To his credit, and as I have already noted, Shea is sometimes careful to acknowledge that capital punishment can be legitimate in some cases and therefore cannot not be lumped in with abortion, etc. Unfortunately, many of his fellow abolitionists are not so careful. As I noted in my previous response to Shea, there are many Catholics who hold that capital punishment is immoral always and in principle, and that the Church can and should reverse past teaching on this point. This includes not only theologically liberal Catholic opponents of capital punishment, but also “new natural law” theorists like Germain Grisez, John Finnis, Robert P. George, Christian Brugger, and Chris Tollefsen, who have a reputation for theological conservatism. (Joe and I provide a thorough refutation of their arguments in the forthcoming book.) Extreme statements are also often made by Catholic bishops, and as we noted in the Crisisarticle, even Pope Francis has made statements that seem to imply that capital punishment is intrinsically immoral – something which, as Shea himself admits, “the Church cannot say.”
Now, the eminent Catholic theologian Cardinal Avery Dulles – though he was himself personally opposed to resorting to capital punishment in practice – argued, in comments that Joe and I quoted in our Crisisarticle, that an outright reversal of traditional teaching on the legitimacy in principle of capital punishment would undermine the credibility of the magisterium in general. Accordingly, there are grave dangers in the extreme rhetoric some Catholic abolitionists resort to. It gives the false impression that the Church’s teaching conflicts with scripture, tradition, and previous papal teaching. This gives aid and comfort to Protestant critics of Catholicism, and also to extreme Catholic traditionalists who claim that the post-Vatican II Church has fallen into heresy. It also gives aid and comfort to those who think that the Church can and should change her teaching on abortion, contraception, divorce, euthanasia, and other doctrines unpopular in contemporary secular society.
So, the problem Joe and I were addressing in the Crisisarticle is a very real one. And as I said in my previous response to Shea, upholding the credibility of the magisterium was our primary motivationin writing our forthcoming book.
Here too Shea completely ignores what I wrote. But if he is serious about wanting to uphold Catholic teaching on capital punishment, then he should not ignore it, because the legitimacy in principle of capital punishment is itself part of that teaching, and a part of it that is currently under attack. Shea thinks that some advocates of capital punishment go too far in their defense of it, to the point of bloodthirstiness. Fair enough; no doubt some of them do (though not, I think, nearly as many as Shea supposes). But it is also possible to go too far in one’s opposition to capital punishment, and those who denounce it as intrinsically immoral do so. Shea ought therefore to be willing to criticize those among his fellow abolitionists who do this. They damage the credibility of the Church, and they thereby damage the credibility of the Catholic abolitionist position itself.
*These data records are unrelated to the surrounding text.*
(* ===== verification/QuorumNetwork.v ===== *)
(** * Quorum intersection of a network

    The checker built from a [QuorumMap] decides whether every two quorums of the
    network share a node, and when they do not it reports two disjoint quorums.
    Quorums are those of [LocalNode]: sets every member of which has a known quorum
    set with a slice inside the set. *)

From stdpp Require Import base list gmap sets strings.
From S2P Require Import Prelude QuorumSet LocalNode BitSet Tarjan EvictionCache QuorumChecker QuorumSlices QuorumSearch.

Import Width.
Local Open Scope Z_scope.
#[local] Arguments toSet : simpl never.
#[local] Arguments wp : simpl never.
#[local] Arguments Tarjan.calculateSCCs : simpl never.

(** ** Building the checker *)

(** The nodes whose quorum set is known, in the order of their numbers. *)
Definition knownNodes (qmap : list (NodeID * option SCPQuorumSet)) : list (NodeID * SCPQuorumSet) :=
  omap (fun d => match snd d with Some q => Some (fst d, q) | None => None end) qmap.

#[local] Arguments knownNodes : simpl never.

Lemma known_some k q l : knownNodes ((k, Some q) :: l) = (k, q) :: knownNodes l.
Proof. done. Qed.
Lemma known_none k l : knownNodes ((k, None) :: l) = knownNodes l.
Proof. done. Qed.

(** Numbers and keys are inverse to each other. *)
Definition inverse (keys : list NodeID) (nums : gmap NodeID nat) : Prop :=
  forall k i, nums !! k = Some i <-> keys !! i = Some k.

Lemma elem_knownNodes qmap k q : (k, q) ∈ knownNodes qmap <-> (k, Some q) ∈ qmap.
Proof.
  unfold knownNodes. rewrite list_elem_of_omap. split.
  - intros ([k' [q'|]] & Hin & E); [|done]. cbn in E. by injection E as -> ->.
  - intros H. by exists (k, Some q).
Qed.

Lemma knownNodes_NoDup qmap : NoDup (fst <$> qmap) -> NoDup (fst <$> knownNodes qmap).
Proof.
  induction qmap as [|[k [q|]] l IH]; rewrite ?known_some, ?known_none; cbn; intros H; [done|..]; apply NoDup_cons in H as [Hk Hl]; [|by apply IH].
  constructor; [|by apply IH]. intros Hin. apply Hk. apply list_elem_of_fmap in Hin as ([k' q'] & -> & Hin).
  apply elem_knownNodes in Hin. apply list_elem_of_fmap. by exists (k', Some q').
Qed.

Lemma empty_inverse : inverse [] ∅.
Proof. intros k i. by rewrite lookup_empty. Qed.

Lemma inverse_snoc keys nums k : inverse keys nums -> k ∉ keys -> inverse (keys ++ [k]) (<[k := length keys]> nums).
Proof.
  intros H Hk k' i. rewrite lookup_insert_Some, lookup_snoc_Some. split.
  - intros [[-> <-]|[Hne E]]; [by right|]. left. apply H in E. split; [by eapply lookup_lt_Some|done].
  - intros [[Hlt E]|[-> ->]]; [|by left]. right. split; [|by apply H]. intros ->. apply Hk. by eapply list_elem_of_lookup_2.
Qed.

Lemma numberNodes_spec qmap : forall keys nums,
  inverse keys nums -> NoDup (keys ++ (fst <$> knownNodes qmap)) ->
  fst (numberNodes qmap keys nums) = keys ++ (fst <$> knownNodes qmap) /\
  inverse (keys ++ (fst <$> knownNodes qmap)) (snd (numberNodes qmap keys nums)).
Proof.
  induction qmap as [|[k [q|]] l IH]; intros keys nums Hinv Hd; rewrite ?known_some, ?known_none in *; cbn in *; [by rewrite app_nil_r|..]; [|by apply IH].
  assert (k ∉ keys) as Hk by (apply NoDup_app in Hd as (_ & Hd & _); intros Hin; apply (Hd k Hin); by left).
  assert (nums !! k = None) as ->.
  { apply eq_None_not_Some. intros [i Hi]. apply Hinv, list_elem_of_lookup_2 in Hi. done. }
  replace (keys ++ k :: (knownNodes l).*1) with ((keys ++ [k]) ++ (knownNodes l).*1) in * by by rewrite <- app_assoc. apply IH; [by apply inverse_snoc|done].
Qed.

Section Build.
Context (qmap : list (NodeID * option SCPQuorumSet)).
Hypothesis qmap_keys : NoDup (fst <$> qmap).
Hypothesis qmap_checkable : forall k q, (k, Some q) ∈ qmap -> checkable q.

Definition nodeKeys : list NodeID := fst <$> knownNodes qmap.
Definition nodeNums : gmap NodeID nat := snd (numberNodes qmap [] ∅).
Definition network : list QBitSet := (fun d => convertSCPQuorumSet nodeNums (snd d)) <$> knownNodes qmap.

Lemma nums_inverse : inverse nodeKeys nodeNums.
Proof using All.
  apply (numberNodes_spec qmap [] ∅); [apply empty_inverse|by apply knownNodes_NoDup].
Qed.
(* ===== verification/BucketMerge.v ===== *)
(** * What a merge produces

    The reference merge of two sorted record lists, the relation between it and the
    single-pass loop of [Bucket::merge], and the meaning of the result: for every
    key the record written is the combination of the older and the newer record by
    the life-cycle table of the source. *)

From stdpp Require Import base list gmap strings sorting.
From S2P Require Import Prelude Exchange Entries BucketEntries Bucket.

Local Open Scope Z_scope.

#[local] Arguments wp : simpl never.
#[local] Arguments BucketEntryIdCmp : simpl never.

(** ** Well-formed files *)

Definition keyLt (a b : BucketEntry) : Prop := BucketEntryIdCmp a b = true.

#[export] Instance keyLt_transitive : Transitive keyLt.
Proof. intros a b c. apply idCmp_trans. Qed.

(** The version a file declares, 0 when it declares none. *)
Definition fileVersion (file : list BucketEntry) : Z :=
  match file with METAENTRY m :: _ => meta_ledgerVersion m | _ => 0 end.

(** The records that are about keys. *)
Definition body (file : list BucketEntry) : list BucketEntry :=
  match file with METAENTRY _ :: rest => rest | _ => file end.

Definition noMeta (e : BucketEntry) : Prop := isMETA e = false.
Definition noInit (e : BucketEntry) : Prop := isINIT e = false.

(** Increasing order (so at most one metadata record, in front), and life-cycle
    records only under the versions that have them. *)
Record WfFile (file : list BucketEntry) : Prop := {
  wf_sorted : StronglySorted keyLt file;
  wf_version : match file with
               | METAENTRY m :: _ =>
                   FIRST_PROTOCOL_SUPPORTING_INITENTRY_AND_METAENTRY <= meta_ledgerVersion m
               | _ => Forall noInit file
               end
}.

Lemma keyLt_meta a m : ~ keyLt a (METAENTRY m).
Proof. unfold keyLt. rewrite idCmp_keys. cbn. by destruct (bucketKey a). Qed.

Lemma sorted_noMeta e l : StronglySorted keyLt (e :: l) -> Forall noMeta l.
Proof.
  intros H. apply StronglySorted_inv in H as [_ H]. apply (Forall_impl _ _ _ H).
  intros [x|x|k|m] Hx; try done. by apply keyLt_meta in Hx.
Qed.

Lemma body_noMeta file : WfFile file -> Forall noMeta (body file).
Proof.
  intros [Hs _]. destruct file as [|[x|x|k|m] l]; cbn; try constructor; try done; by apply (sorted_noMeta _ _ Hs).
Qed.

Lemma body_sorted file : WfFile file -> StronglySorted keyLt (body file).
Proof. intros [Hs _]. destruct file as [|[x|x|k|m] l]; cbn; try done. by apply StronglySorted_inv in Hs as [? _]. Qed.

Lemma body_noInit file :
  WfFile file -> fileVersion file < FIRST_PROTOCOL_SUPPORTING_INITENTRY_AND_METAENTRY ->
  Forall noInit (body file).
Proof. intros [_ Hv]. destruct file as [|[x|x|k|m] l]; cbn in *; try done. lia. Qed.

(** ** Looking a key up *)

Fixpoint entryFor (k : LedgerKey) (l : list BucketEntry) : option BucketEntry :=
  match l with
  | [] => None
  | e :: l => if decide (bucketKey e = Some k) then Some e else entryFor k l
  end.

Lemma entryFor_Some k l e : entryFor k l = Some e -> e ∈ l /\ bucketKey e = Some k.
Proof.
  induction l as [|x l IH]; cbn; [done|]. destruct (decide _) as [H|H].
  - intros [= <-]. split; [left|done].
  - intros E. destruct (IH E) as [? ?]. split; [by right|done].
Qed.

Lemma entryFor_None k l : entryFor k l = None <-> Forall (fun e => bucketKey e <> Some k) l.
Proof.
  induction l as [|x l IH]; cbn; [split; constructor|]. rewrite Forall_cons, <- IH.
  destruct (decide _); split; [done|by intros [? _]|done|by intros [_ ?]].
Qed.

Lemma entryFor_app k l l' :
  entryFor k (l ++ l') = match entryFor k l with Some e => Some e | None => entryFor k l' end.
Proof. induction l as [|x l IH]; cbn; [done|]. by destruct (decide _). Qed.

Lemma keyLt_key a b : keyLt a b -> bucketKey a <> bucketKey b.
Proof.
  unfold keyLt. rewrite idCmp_keys. intros H E. rewrite E in H.
  destruct (bucketKey b); [by rewrite lt_irrefl in H|done].
Qed.

(** In a sorted list a record is the one found under its key. *)
Lemma entryFor_in k l e :
  StronglySorted keyLt l -> e ∈ l -> bucketKey e = Some k -> entryFor k l = Some e.
Proof.
  intros Hs. induction Hs as [|x l Hs IH Hx]; [intros H; by apply not_elem_of_nil in H|].
  intros [->|He]%elem_of_cons Hk; cbn; [by rewrite decide_True|].
  rewrite decide_False; [by apply IH|]. rewrite <- Hk. apply keyLt_key.
  rewrite Forall_forall in Hx. by apply Hx.
Qed.

Lemma entryFor_filter k l (P : BucketEntry -> bool) :
  StronglySorted keyLt l ->
  entryFor k (filter P l) = match entryFor k l with Some e => if P e then Some e else None | None => None end.
Proof.
  intros Hs. destruct (entryFor k l) as [e|] eqn:E.
  - apply entryFor_Some in E as [He Hk]. destruct (P e) eqn:HP.
    + apply entryFor_in; [|apply list_elem_of_filter; split; [by rewrite HP|done]|done].
      clear -Hs. induction Hs as [|x l Hs IH Hx]; [constructor|]. rewrite filter_cons.
      destruct (decide _); [|done]. constructor; [done|].
      apply Forall_forall. intros y [_ Hy]%list_elem_of_filter. rewrite Forall_forall in Hx. by apply Hx.
    + apply entryFor_None, Forall_forall. intros y [HPy Hy]%list_elem_of_filter Hky.
      pose proof (entryFor_in k l e Hs He Hk) as E1. pose proof (entryFor_in k l y Hs Hy Hky) as E2.
      assert (e = y) as <- by congruence. by rewrite HP in HPy.
  - apply entryFor_None in E. apply entryFor_None, Forall_forall.
    intros y [_ Hy]%list_elem_of_filter. rewrite Forall_forall in E. by apply E.
Qed.

(** ** The reference merge *)

(** The table of [mergeCasesWithEqualKeys]. *)
Definition combine (o n : BucketEntry) : option BucketEntry :=
  match o, n with
  | DEADENTRY _, INITENTRY e => Some (LIVEENTRY e)
  | INITENTRY _, LIVEENTRY e => Some (INITENTRY e)
  | INITENTRY _, DEADENTRY _ => None
  | _, _ => Some n
  end.

(** The rows of the table that are errors. *)
Definition clash (o n : BucketEntry) : bool := isINIT n && negb (isDEAD o).

Definition combineOpt (o n : option BucketEntry) : option BucketEntry :=
  match o, n with
  | Some o, Some n => combine o n
  | None, n => n
  | o, None => o
  end.

Fixpoint mergeRef (old : list BucketEntry) : list BucketEntry -> list BucketEntry :=
  fix inner (new : list BucketEntry) : list BucketEntry :=
    match old, new with
    | [], _ => new
    | _, [] => old
    | o :: old', n :: new' =>
        if BucketEntryIdCmp o n then o :: mergeRef old' new
        else if BucketEntryIdCmp n o then n :: inner new'
        else match combine o n with
             | Some e => e :: mergeRef old' new'
             | None => mergeRef old' new'
             end
    end.

Definition clashing (old new : list BucketEntry) : Prop :=
  exists o n, o ∈ old /\ n ∈ new /\ bucketKey o = bucketKey n /\ clash o n = true.

Lemma mergeRef_nil_r old : mergeRef old [] = old.
Proof. by destruct old. Qed.
Lemma mergeRef_nil_l new : mergeRef [] new = new.
Proof. by destruct new. Qed.
Lemma mergeRef_cons o old n new :
  mergeRef (o :: old) (n :: new) =
  if BucketEntryIdCmp o n then o :: mergeRef old (n :: new)
  else if BucketEntryIdCmp n o then n :: mergeRef (o :: old) new
  else match combine o n with
       | Some e => e :: mergeRef old new
       | None => mergeRef old new
       end.
Proof. reflexivity. Qed.

Lemma combine_key o n e : bucketKey o = bucketKey n -> combine o n = Some e -> bucketKey e = bucketKey n.
Proof. destruct o, n; cbn; intros H [= <-]; done. Qed.

(** Two sorted lists, taken apart the way the merge does. *)
Lemma merge_ind (P : list BucketEntry -> list BucketEntry -> Prop) :
  (forall new, P [] new) -> (forall old, P old []) ->
  (forall o old n new, keyLt o n -> P old (n :: new) -> P (o :: old) (n :: new)) ->
  (forall o old n new, keyLt n o -> P (o :: old) new -> P (o :: old) (n :: new)) ->
  (forall o old n new, BucketEntryIdCmp o n = false -> BucketEntryIdCmp n o = false ->
     P old new -> P (o :: old) (n :: new)) ->
  forall old new, P old new.
Proof.
  intros H1 H2 H3 H4 H5 old. induction old as [|o old IHo]; [done|].
  induction new as [|n new IHn]; [done|].
  destruct (BucketEntryIdCmp o n) eqn:E1; [by apply H3|].
  destruct (BucketEntryIdCmp n o) eqn:E2; [by apply H4|]. by apply H5.
Qed.

(** A lower bound of both lists is one of their merge. *)
Lemma mergeRef_bound x old new :
  Forall (keyLt x) old -> Forall (keyLt x) new -> Forall (keyLt x) (mergeRef old new).
Proof.
  revert old new. apply (merge_ind (fun old new => Forall (keyLt x) old -> Forall (keyLt x) new ->
                           Forall (keyLt x) (mergeRef old new))).
  - intros new _ H. by rewrite mergeRef_nil_l.
  - intros old H _. by rewrite mergeRef_nil_r.
  - intros o old n new E IH [Ho Hold]%Forall_cons Hn. rewrite mergeRef_cons, E. constructor; [done|by apply IH].
  - intros o old n new E IH Ho [Hn Hnew]%Forall_cons. rewrite mergeRef_cons, E, (idCmp_asym _ _ E).
    constructor; [done|by apply IH].
  - intros o old n new E1 E2 IH [Ho Hold]%Forall_cons [Hn Hnew]%Forall_cons. rewrite mergeRef_cons, E1, E2.
    destruct (combine o n) as [e|] eqn:Ec; [|by apply IH]. constructor; [|by apply IH].
    unfold keyLt in *. rewrite (idCmp_key_r x e n); [done|]. by eapply combine_key; [apply idCmp_eq|].
Qed.

Lemma sorted_cons_iff e l : StronglySorted keyLt (e :: l) <-> Forall (keyLt e) l /\ StronglySorted keyLt l.
Proof. split; [intros [? ?]%StronglySorted_inv; done|intros [? ?]; by constructor]. Qed.

Lemma below_weaken a b l : keyLt a b -> Forall (keyLt b) l -> Forall (keyLt a) l.
Proof. intros H Hl. apply (Forall_impl _ _ _ Hl). intros c. by apply idCmp_trans. Qed.

Lemma same_below a b l : bucketKey a = bucketKey b -> Forall (keyLt a) l -> Forall (keyLt b) l.
Proof. intros H Hl. apply (Forall_impl _ _ _ Hl). intros c. unfold keyLt. by rewrite (idCmp_key a b c H). Qed.

Lemma mergeRef_sorted old new :
  StronglySorted keyLt old -> StronglySorted keyLt new -> StronglySorted keyLt (mergeRef old new).
Proof.
  revert old new. apply (merge_ind (fun old new => StronglySorted keyLt old -> StronglySorted keyLt new ->
                           StronglySorted keyLt (mergeRef old new))).
  - intros new _ H. by rewrite mergeRef_nil_l.
  - intros old H _. by rewrite mergeRef_nil_r.
  - intros o old n new E IH [Ho Hold]%sorted_cons_iff Hn. rewrite mergeRef_cons, E. constructor; [by apply IH|].
    apply mergeRef_bound; [done|]. apply sorted_cons_iff in Hn as [Hn _]. constructor; [done|]. by eapply below_weaken.
  - intros o old n new E IH Ho [Hn Hnew]%sorted_cons_iff. rewrite mergeRef_cons, E, (idCmp_asym _ _ E).
    constructor; [by apply IH|]. apply mergeRef_bound; [|done]. apply sorted_cons_iff in Ho as [Ho _].
    constructor; [done|]. by eapply below_weaken.
  - intros o old n new E1 E2 IH [Ho Hold]%sorted_cons_iff [Hn Hnew]%sorted_cons_iff.
    rewrite mergeRef_cons, E1, E2. pose proof (idCmp_eq _ _ E1 E2) as Ek.
    destruct (combine o n) as [e|] eqn:Ec; [|by apply IH]. constructor; [by apply IH|].
    pose proof (combine_key _ _ _ Ek Ec) as He.
    apply mergeRef_bound; [apply (same_below o e)|apply (same_below n e)]; congruence.
Qed.

Lemma entryFor_below k x l : bucketKey x = Some k -> Forall (keyLt x) l -> entryFor k l = None.
Proof.
  intros Hk H. apply entryFor_None. apply (Forall_impl _ _ _ H). intros y Hy Hky.
  apply keyLt_key in Hy. congruence.
Qed.

(** Under every key the merge holds the combination of what the two lists hold. *)
Lemma mergeRef_entry k old new :
  StronglySorted keyLt old -> StronglySorted keyLt new ->
  entryFor k (mergeRef old new) = combineOpt (entryFor k old) (entryFor k new).
Proof.
  revert old new. apply (merge_ind (fun old new => StronglySorted keyLt old -> StronglySorted keyLt new ->
     entryFor k (mergeRef old new) = combineOpt (entryFor k old) (entryFor k new))).
  - intros new _ _. rewrite mergeRef_nil_l. cbn. done.
  - intros old _ _. rewrite mergeRef_nil_r. cbn. by destruct (entryFor k old).
  - intros o old n new E IH [Ho Hold]%sorted_cons_iff Hn. rewrite mergeRef_cons, E. cbn [entryFor].
    destruct (decide (bucketKey o = Some k)) as [Hk|Hk]; [|by apply IH].
    assert (entryFor k (n :: new) = None) as Hnone.
    { apply (entryFor_below k o); [done|]. apply sorted_cons_iff in Hn as [Hn _].
      constructor; [done|]. by eapply below_weaken. }
    cbn [entryFor] in Hnone. by rewrite Hnone.
  - intros o old n new E IH Ho [Hn Hnew]%sorted_cons_iff. rewrite mergeRef_cons, E, (idCmp_asym _ _ E).
    change (entryFor k (n :: mergeRef (o :: old) new)) with
      (if decide (bucketKey n = Some k) then Some n else entryFor k (mergeRef (o :: old) new)).
    change (entryFor k (n :: new)) with (if decide (bucketKey n = Some k) then Some n else entryFor k new).
    destruct (decide (bucketKey n = Some k)) as [Hk|Hk]; [|by apply IH].
    rewrite (entryFor_below k n (o :: old)); [done|done|]. apply sorted_cons_iff in Ho as [Ho _].
    constructor; [done|]. by eapply below_weaken.
  - intros o old n new E1 E2 IH [Ho Hold]%sorted_cons_iff [Hn Hnew]%sorted_cons_iff.
    rewrite mergeRef_cons, E1, E2. pose proof (idCmp_eq _ _ E1 E2) as Ek. cbn [entryFor]. rewrite Ek.
    destruct (decide (bucketKey n = Some k)) as [Hk|Hk].
    + cbn [combineOpt]. destruct (combine o n) as [e|] eqn:Ec.
      * cbn [entryFor]. rewrite decide_True; [done|]. by rewrite (combine_key _ _ _ Ek Ec).
      * rewrite IH by done. rewrite (entryFor_below k o), (entryFor_below k n) by (done || congruence). done.
    + destruct (combine o n) as [e|] eqn:Ec; [|by apply IH]. cbn [entryFor].
      rewrite decide_False; [by apply IH|]. by rewrite (combine_key _ _ _ Ek Ec).
Qed.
3. Shea repeatedly commits the fallacy of diversion
A fallacy of diversion is committed when someone changes the subject by addressing some question that superficially appears to be the one that is at issue, but in fact is not. It has two main forms. The red herring version of the fallacy involves the attempt to defend some claim by arguing for some other, seemingly related but in fact distinct claim. The straw man version of the fallacy involves the attempt to refute some opponent’s claim by attacking some other, seemingly related but in fact distinct claim. Shea commits both versions of the fallacy, and in a pretty crude manner.
The bulk of Shea’s post is devoted to a long rant about the state of American conservatism, foreign despotisms, recent police shootings of unarmed black men, the for-profit prison system, Donald Trump Jr.’s recent remarks about terrorism, and so on. What does any of this have to do with what Joe and I wrote in our Crisis article, or what I wrote in my initial response to Shea? The answer, of course, is “nothing whatsoever.”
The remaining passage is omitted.